#### Task description
Of all the lines below, output only those starting at the one with "ea] else [])" and ending at the one with "(** Lines 88-115: [calls]", both ends included, exactly as written.

(Stored data)
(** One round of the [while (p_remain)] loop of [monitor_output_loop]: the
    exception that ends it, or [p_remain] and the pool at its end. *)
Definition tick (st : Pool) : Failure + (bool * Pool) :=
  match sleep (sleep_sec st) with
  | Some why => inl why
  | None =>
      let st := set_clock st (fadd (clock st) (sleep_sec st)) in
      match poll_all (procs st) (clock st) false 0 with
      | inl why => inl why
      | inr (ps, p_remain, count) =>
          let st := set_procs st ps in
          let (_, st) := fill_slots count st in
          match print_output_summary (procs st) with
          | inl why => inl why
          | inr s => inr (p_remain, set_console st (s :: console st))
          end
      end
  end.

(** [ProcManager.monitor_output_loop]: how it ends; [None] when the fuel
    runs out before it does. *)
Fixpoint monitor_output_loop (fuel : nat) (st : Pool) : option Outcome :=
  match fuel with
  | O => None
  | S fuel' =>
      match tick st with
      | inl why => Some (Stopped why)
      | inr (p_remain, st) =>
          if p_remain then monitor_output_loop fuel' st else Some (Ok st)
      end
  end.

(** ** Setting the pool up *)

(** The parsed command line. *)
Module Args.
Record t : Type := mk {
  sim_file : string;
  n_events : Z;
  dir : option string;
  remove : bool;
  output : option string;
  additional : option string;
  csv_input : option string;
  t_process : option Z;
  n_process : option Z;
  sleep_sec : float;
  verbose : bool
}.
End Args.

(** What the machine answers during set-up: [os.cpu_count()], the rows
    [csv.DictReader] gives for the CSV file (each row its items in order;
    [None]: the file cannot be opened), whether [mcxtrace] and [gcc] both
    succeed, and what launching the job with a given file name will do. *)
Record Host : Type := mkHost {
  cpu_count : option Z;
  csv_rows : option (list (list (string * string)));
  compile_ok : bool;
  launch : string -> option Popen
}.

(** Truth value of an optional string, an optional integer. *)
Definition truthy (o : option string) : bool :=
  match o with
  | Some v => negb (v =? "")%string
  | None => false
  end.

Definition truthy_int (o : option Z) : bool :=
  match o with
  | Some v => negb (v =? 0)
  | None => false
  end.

* * *

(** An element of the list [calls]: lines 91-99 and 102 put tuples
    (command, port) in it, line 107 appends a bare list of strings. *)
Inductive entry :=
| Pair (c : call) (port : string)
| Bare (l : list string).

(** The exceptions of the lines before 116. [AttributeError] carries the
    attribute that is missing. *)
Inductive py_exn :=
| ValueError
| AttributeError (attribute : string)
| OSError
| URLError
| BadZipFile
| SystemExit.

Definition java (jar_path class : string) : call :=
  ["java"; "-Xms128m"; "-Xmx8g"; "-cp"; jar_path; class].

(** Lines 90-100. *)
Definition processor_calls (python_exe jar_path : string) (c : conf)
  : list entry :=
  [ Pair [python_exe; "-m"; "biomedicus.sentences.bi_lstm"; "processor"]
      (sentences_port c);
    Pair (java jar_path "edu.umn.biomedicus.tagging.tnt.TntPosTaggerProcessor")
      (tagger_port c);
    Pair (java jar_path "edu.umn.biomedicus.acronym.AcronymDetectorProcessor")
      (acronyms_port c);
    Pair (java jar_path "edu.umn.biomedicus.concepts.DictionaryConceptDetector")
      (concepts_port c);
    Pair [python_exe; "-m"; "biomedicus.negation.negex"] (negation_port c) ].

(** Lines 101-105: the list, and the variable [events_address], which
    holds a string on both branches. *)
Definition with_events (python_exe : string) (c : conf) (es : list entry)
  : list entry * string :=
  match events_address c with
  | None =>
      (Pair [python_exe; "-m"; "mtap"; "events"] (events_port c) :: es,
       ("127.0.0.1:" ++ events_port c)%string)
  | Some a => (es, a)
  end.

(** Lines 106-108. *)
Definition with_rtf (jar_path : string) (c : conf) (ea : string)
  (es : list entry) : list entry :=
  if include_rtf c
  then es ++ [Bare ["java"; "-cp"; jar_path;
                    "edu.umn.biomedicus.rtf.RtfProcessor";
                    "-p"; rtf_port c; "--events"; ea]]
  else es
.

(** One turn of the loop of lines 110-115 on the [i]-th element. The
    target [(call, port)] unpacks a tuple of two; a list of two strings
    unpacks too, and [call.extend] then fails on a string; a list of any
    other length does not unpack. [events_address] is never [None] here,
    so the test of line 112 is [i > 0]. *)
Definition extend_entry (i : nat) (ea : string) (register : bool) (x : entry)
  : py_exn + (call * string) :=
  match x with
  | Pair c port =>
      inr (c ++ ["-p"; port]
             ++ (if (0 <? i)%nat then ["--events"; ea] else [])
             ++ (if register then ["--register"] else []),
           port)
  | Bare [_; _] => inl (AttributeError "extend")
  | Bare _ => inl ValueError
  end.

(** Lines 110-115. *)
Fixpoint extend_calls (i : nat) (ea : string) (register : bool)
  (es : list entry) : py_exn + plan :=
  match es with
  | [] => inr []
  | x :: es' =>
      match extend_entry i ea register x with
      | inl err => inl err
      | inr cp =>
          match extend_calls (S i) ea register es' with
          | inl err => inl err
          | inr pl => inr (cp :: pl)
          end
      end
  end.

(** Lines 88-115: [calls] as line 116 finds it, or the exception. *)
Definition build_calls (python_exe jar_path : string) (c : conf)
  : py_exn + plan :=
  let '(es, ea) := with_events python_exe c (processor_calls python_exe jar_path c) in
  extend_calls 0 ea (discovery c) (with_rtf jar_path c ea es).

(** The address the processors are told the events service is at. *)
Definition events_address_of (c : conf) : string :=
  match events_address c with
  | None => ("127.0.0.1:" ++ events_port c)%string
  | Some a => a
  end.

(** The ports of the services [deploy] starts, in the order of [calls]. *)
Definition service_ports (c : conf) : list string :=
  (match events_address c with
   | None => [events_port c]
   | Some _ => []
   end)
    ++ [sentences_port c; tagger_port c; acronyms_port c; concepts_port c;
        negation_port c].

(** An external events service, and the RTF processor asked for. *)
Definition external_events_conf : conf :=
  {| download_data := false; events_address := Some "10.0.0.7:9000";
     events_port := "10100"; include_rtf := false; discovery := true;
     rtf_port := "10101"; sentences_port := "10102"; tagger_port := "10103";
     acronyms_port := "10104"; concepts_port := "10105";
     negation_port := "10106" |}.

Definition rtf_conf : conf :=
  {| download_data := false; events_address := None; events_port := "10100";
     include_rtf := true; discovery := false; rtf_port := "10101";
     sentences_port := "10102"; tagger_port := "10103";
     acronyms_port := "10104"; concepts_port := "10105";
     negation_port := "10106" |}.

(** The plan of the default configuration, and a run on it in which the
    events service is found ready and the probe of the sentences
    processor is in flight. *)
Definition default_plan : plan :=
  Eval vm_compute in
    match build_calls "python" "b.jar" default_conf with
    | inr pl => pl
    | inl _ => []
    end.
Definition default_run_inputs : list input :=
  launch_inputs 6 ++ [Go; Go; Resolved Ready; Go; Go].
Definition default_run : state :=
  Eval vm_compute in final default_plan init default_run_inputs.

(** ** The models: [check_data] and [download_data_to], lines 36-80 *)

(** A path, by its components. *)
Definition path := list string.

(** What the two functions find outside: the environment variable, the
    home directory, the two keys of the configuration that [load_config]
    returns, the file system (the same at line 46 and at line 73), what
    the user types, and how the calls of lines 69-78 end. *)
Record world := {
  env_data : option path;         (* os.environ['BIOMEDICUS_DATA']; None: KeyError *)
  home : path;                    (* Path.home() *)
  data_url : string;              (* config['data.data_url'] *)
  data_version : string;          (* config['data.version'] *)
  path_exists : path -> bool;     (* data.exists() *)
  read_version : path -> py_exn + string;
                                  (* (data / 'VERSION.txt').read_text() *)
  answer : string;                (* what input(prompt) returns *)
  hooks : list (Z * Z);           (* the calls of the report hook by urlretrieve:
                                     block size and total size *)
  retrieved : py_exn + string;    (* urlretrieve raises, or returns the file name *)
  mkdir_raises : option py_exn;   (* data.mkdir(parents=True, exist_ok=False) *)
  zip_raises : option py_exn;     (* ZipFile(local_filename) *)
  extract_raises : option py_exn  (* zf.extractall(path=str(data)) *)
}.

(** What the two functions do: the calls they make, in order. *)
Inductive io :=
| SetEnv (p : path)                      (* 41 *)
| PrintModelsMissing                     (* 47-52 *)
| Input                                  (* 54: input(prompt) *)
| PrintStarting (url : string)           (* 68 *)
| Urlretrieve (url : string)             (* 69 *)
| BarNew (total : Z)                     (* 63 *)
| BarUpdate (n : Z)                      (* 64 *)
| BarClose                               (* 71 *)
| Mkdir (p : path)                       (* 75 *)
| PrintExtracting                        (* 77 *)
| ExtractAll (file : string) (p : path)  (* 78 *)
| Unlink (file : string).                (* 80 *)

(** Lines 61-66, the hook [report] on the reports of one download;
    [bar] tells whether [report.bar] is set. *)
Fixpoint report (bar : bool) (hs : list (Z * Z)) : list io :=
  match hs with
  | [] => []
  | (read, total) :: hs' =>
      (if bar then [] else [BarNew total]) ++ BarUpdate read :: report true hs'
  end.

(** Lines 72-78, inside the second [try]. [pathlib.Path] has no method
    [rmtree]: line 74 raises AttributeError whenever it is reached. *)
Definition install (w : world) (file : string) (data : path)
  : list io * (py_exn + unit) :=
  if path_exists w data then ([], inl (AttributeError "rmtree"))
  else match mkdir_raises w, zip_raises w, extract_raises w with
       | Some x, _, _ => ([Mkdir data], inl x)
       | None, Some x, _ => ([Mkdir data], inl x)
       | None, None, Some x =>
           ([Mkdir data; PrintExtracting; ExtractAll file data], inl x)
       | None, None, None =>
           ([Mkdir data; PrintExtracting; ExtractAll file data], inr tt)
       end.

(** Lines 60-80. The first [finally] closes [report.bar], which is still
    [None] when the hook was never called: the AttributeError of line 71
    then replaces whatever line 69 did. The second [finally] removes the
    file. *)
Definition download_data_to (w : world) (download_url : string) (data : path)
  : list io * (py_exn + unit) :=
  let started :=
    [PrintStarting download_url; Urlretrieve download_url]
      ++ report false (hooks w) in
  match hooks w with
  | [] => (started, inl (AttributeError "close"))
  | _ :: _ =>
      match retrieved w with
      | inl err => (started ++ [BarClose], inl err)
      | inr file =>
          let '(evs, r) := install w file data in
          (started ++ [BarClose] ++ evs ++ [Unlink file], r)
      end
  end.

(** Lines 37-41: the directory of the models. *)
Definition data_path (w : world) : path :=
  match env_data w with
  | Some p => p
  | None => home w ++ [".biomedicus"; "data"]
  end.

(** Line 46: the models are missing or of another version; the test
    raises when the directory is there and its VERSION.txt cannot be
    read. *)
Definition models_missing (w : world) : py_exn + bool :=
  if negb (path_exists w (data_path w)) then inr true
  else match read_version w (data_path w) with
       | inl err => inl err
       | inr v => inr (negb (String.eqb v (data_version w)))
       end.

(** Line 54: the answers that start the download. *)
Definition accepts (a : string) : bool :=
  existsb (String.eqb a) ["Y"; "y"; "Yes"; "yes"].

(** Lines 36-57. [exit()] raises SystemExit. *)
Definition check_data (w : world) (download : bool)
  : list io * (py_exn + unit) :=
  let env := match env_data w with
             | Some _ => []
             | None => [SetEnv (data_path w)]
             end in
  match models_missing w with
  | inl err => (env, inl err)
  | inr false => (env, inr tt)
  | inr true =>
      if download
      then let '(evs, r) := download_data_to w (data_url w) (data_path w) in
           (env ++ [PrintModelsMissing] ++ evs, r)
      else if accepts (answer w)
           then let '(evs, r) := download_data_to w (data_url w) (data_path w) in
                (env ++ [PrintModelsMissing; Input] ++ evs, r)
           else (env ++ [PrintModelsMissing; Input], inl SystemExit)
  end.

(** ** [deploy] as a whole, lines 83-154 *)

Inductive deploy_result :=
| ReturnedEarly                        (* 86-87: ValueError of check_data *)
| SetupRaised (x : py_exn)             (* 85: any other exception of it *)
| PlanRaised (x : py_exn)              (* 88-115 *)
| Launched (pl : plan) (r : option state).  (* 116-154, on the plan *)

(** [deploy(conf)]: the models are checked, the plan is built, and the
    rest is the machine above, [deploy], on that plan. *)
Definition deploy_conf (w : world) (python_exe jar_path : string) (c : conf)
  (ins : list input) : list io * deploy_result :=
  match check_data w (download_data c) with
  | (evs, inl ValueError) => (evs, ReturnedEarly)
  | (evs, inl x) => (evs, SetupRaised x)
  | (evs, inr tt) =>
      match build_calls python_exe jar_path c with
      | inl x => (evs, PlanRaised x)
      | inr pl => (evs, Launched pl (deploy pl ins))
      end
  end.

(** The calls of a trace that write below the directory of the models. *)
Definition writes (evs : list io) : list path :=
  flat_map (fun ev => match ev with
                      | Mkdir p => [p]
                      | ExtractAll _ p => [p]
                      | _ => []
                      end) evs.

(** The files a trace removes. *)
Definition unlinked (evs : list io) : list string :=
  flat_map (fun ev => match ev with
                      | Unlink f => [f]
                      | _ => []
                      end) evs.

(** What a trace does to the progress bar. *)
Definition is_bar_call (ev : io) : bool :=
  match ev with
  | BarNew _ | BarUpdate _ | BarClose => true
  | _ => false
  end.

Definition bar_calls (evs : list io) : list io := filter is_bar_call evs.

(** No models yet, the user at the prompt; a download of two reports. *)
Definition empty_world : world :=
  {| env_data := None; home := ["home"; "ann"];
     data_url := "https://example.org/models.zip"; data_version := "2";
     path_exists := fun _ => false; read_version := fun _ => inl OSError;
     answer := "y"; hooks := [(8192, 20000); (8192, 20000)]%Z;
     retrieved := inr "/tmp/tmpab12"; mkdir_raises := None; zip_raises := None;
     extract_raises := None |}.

---

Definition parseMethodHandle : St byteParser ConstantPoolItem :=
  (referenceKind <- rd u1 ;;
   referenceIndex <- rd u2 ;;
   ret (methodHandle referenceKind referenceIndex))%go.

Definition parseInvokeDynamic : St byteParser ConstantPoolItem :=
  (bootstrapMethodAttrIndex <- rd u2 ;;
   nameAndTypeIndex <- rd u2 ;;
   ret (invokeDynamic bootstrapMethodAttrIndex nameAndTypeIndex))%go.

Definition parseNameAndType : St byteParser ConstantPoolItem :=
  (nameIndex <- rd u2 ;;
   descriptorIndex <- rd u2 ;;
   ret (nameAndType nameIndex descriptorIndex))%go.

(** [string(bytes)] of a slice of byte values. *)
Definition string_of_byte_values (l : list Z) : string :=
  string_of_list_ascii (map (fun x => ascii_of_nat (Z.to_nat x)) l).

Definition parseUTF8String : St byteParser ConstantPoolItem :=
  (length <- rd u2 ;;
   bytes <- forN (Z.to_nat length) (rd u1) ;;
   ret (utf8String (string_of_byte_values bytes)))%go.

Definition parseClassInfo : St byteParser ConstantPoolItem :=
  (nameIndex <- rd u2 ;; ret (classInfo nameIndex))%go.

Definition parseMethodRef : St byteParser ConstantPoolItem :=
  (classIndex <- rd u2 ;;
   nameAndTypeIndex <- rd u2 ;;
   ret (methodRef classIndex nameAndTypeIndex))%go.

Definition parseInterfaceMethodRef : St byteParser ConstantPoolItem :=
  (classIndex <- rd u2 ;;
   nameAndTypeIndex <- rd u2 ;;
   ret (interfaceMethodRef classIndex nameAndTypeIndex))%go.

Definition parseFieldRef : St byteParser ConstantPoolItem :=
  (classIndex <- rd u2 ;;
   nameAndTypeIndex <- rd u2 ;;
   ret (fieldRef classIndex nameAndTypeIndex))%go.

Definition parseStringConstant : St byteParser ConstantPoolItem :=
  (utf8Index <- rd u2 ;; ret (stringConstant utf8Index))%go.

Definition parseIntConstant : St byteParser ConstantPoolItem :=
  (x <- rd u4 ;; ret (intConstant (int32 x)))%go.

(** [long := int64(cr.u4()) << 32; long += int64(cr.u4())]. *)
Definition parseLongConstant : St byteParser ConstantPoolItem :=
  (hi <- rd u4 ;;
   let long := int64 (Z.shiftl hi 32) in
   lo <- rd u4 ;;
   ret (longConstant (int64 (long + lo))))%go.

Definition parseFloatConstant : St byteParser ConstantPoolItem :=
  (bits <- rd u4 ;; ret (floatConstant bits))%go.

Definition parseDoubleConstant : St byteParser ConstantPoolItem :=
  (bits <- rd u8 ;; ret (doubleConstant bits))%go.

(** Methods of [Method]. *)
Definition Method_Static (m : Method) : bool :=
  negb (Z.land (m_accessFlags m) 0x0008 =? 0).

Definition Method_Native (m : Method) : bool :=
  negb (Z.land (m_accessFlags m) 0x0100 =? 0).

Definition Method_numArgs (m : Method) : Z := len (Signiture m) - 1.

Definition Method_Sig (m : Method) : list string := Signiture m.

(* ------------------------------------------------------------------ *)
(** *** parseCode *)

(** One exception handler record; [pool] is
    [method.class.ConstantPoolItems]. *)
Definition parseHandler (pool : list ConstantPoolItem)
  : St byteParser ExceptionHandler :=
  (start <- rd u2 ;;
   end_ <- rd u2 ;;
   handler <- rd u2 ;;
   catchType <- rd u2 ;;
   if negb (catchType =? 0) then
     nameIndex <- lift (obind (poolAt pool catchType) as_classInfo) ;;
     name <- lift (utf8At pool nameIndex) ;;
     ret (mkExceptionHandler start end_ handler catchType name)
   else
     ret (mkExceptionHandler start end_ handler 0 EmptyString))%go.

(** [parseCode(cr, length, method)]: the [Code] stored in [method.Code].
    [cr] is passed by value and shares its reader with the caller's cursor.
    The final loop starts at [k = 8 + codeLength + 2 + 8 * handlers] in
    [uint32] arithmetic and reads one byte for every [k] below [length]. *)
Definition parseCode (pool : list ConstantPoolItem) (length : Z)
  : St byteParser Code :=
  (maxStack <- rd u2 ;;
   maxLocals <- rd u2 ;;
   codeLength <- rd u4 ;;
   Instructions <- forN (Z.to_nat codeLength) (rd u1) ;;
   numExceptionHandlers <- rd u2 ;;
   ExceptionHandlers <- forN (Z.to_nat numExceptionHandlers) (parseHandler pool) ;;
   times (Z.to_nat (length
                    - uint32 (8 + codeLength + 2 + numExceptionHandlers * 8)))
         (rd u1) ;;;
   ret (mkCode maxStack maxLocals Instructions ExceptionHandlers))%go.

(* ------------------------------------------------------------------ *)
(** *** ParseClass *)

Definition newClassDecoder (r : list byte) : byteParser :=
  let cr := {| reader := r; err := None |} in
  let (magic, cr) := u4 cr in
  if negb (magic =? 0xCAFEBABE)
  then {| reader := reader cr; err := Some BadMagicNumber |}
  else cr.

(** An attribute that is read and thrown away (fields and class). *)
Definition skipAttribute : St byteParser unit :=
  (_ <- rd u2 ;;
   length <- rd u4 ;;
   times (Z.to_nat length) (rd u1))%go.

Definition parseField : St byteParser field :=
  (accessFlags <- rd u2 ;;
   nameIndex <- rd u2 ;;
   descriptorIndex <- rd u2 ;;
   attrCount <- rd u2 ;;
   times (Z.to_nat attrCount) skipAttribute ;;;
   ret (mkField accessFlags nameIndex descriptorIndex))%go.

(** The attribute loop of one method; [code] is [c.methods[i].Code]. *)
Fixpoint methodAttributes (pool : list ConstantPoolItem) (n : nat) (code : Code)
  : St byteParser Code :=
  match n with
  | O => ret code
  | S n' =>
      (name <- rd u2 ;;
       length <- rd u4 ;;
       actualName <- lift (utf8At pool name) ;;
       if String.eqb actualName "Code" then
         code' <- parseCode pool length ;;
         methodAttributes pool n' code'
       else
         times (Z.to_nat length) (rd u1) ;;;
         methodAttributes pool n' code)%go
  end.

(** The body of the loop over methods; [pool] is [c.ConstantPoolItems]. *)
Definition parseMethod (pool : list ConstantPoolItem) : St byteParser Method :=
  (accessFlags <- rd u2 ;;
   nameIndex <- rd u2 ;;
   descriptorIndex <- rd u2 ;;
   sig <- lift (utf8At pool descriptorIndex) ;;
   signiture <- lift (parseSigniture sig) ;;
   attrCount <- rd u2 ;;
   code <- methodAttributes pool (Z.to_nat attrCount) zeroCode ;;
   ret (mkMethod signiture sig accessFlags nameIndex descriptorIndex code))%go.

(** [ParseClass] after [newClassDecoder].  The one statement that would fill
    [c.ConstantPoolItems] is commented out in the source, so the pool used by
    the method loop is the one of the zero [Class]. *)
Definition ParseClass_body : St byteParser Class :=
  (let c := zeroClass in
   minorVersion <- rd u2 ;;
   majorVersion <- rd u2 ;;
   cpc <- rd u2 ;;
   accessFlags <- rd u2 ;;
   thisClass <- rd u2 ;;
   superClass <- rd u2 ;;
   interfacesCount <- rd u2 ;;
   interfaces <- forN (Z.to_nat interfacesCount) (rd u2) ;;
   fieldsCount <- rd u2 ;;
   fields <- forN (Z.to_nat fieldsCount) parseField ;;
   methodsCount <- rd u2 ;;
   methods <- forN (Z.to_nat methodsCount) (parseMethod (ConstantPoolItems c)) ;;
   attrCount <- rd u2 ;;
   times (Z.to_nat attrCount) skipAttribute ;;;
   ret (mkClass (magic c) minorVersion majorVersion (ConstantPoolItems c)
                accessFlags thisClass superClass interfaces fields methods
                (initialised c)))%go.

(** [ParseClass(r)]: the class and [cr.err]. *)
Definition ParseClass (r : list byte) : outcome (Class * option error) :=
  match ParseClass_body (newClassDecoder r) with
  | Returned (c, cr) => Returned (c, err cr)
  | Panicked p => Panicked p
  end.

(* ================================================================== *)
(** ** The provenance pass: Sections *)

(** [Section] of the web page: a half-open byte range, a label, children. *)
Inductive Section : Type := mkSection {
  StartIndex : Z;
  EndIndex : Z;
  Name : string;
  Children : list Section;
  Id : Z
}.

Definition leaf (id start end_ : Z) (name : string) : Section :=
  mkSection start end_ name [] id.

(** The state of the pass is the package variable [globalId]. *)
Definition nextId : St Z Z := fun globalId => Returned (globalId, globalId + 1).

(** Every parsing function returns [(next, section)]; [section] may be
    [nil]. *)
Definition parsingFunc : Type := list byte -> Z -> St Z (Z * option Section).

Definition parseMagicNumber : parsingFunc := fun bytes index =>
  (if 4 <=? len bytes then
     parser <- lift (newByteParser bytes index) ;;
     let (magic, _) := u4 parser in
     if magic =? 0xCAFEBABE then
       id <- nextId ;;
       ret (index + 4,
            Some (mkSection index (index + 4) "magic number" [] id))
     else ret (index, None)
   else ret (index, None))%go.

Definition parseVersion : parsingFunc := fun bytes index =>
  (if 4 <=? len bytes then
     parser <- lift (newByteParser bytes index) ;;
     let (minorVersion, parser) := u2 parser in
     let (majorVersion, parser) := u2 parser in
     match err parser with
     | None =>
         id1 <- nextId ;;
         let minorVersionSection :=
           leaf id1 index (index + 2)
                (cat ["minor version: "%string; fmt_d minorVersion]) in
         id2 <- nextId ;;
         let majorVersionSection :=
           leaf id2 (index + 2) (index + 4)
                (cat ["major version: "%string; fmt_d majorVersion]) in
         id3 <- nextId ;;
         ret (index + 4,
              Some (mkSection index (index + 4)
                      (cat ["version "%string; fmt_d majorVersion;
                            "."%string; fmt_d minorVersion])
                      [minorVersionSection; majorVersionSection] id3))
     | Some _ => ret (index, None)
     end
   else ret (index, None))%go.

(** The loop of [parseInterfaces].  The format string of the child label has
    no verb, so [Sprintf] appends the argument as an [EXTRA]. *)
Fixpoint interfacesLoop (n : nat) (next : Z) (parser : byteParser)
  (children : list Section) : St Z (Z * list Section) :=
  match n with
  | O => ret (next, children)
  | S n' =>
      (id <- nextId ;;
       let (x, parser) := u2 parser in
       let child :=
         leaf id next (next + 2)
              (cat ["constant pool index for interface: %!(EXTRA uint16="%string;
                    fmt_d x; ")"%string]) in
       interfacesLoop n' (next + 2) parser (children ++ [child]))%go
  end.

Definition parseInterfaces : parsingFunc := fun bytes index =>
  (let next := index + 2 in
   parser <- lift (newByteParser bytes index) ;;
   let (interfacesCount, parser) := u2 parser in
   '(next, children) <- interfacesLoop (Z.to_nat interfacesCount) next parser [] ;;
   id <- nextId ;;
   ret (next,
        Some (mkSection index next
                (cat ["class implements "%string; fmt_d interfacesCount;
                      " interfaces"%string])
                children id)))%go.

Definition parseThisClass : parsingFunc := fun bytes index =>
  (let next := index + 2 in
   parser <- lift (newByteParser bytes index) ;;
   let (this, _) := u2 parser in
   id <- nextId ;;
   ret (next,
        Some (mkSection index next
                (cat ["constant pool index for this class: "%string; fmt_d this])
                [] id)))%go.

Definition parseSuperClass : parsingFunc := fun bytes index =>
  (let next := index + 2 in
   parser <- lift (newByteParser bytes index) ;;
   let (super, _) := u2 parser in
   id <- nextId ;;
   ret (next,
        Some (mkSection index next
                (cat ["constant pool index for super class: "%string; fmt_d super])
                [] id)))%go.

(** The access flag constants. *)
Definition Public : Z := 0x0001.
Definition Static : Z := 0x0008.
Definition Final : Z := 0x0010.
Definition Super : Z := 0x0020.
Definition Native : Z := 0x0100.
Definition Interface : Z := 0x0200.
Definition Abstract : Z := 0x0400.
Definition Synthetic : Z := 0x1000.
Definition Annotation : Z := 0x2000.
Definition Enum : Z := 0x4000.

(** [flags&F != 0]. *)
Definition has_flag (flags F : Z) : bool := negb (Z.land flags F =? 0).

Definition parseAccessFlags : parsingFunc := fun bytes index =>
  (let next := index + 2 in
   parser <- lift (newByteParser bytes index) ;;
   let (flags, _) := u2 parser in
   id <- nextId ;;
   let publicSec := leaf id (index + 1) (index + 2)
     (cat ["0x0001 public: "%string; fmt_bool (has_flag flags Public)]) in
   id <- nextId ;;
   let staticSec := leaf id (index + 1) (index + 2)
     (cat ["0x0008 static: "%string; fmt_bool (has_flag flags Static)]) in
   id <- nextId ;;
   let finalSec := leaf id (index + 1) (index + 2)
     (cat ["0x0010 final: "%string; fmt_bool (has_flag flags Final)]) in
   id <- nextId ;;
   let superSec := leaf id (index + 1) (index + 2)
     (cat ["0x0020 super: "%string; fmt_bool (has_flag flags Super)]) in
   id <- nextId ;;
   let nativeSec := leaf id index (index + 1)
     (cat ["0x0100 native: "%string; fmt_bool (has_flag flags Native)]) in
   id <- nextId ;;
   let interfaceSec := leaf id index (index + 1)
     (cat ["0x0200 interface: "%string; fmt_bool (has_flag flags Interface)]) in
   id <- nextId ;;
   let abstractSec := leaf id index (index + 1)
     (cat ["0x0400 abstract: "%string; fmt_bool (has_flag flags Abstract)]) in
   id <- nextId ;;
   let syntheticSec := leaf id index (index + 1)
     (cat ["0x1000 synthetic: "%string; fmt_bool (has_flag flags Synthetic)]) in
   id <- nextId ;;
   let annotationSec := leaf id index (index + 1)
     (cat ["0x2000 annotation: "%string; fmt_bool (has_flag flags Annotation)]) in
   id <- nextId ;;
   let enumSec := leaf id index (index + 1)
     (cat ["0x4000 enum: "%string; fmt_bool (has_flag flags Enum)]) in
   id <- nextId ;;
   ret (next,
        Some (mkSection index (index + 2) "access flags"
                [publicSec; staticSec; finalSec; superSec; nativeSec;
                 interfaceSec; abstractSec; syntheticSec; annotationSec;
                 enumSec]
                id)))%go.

#### Reply to the exercise
             ++ (if (0 <? i)%nat then ["--events"; ea] else [])
             ++ (if register then ["--register"] else []),
           port)
  | Bare [_; _] => inl (AttributeError "extend")
  | Bare _ => inl ValueError
  end.

(** Lines 110-115. *)
Fixpoint extend_calls (i : nat) (ea : string) (register : bool)
  (es : list entry) : py_exn + plan :=
  match es with
  | [] => inr []
  | x :: es' =>
      match extend_entry i ea register x with
      | inl err => inl err
      | inr cp =>
          match extend_calls (S i) ea register es' with
          | inl err => inl err
          | inr pl => inr (cp :: pl)
          end
      end
  end.

(** Lines 88-115: [calls] as line 116 finds it, or the exception. *)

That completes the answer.